[Saved entries]
-*-

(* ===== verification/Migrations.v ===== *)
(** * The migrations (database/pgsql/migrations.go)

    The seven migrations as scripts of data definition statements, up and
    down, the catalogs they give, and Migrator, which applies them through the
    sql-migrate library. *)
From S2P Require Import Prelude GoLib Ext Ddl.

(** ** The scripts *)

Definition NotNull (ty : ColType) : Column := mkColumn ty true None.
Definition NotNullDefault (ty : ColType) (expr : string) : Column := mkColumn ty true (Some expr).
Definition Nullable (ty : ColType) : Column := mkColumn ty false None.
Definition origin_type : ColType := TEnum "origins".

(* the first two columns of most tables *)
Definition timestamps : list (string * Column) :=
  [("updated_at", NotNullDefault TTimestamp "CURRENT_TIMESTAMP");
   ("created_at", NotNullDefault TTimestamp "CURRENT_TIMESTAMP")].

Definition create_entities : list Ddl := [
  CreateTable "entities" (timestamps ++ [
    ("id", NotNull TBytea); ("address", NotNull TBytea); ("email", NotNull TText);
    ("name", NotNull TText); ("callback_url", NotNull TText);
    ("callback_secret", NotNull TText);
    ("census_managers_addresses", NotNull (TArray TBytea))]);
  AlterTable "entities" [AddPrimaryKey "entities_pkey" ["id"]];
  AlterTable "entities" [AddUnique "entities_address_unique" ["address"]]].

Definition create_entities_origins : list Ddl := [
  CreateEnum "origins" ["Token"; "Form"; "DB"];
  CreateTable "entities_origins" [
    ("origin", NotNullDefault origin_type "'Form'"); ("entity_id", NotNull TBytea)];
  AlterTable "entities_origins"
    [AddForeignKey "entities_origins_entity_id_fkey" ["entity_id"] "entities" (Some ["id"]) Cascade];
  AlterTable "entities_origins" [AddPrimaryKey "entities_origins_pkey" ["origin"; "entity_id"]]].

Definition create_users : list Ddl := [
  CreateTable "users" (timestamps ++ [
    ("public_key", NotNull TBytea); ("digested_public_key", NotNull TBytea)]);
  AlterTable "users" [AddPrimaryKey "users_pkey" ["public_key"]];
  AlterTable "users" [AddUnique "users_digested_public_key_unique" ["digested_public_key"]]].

-*-

**WHAT THE EXERCISE ASKS:**
Count the lines above in which the word "true" appears, then state only that count.

**OUTPUT OF THE EXERCISE:**
2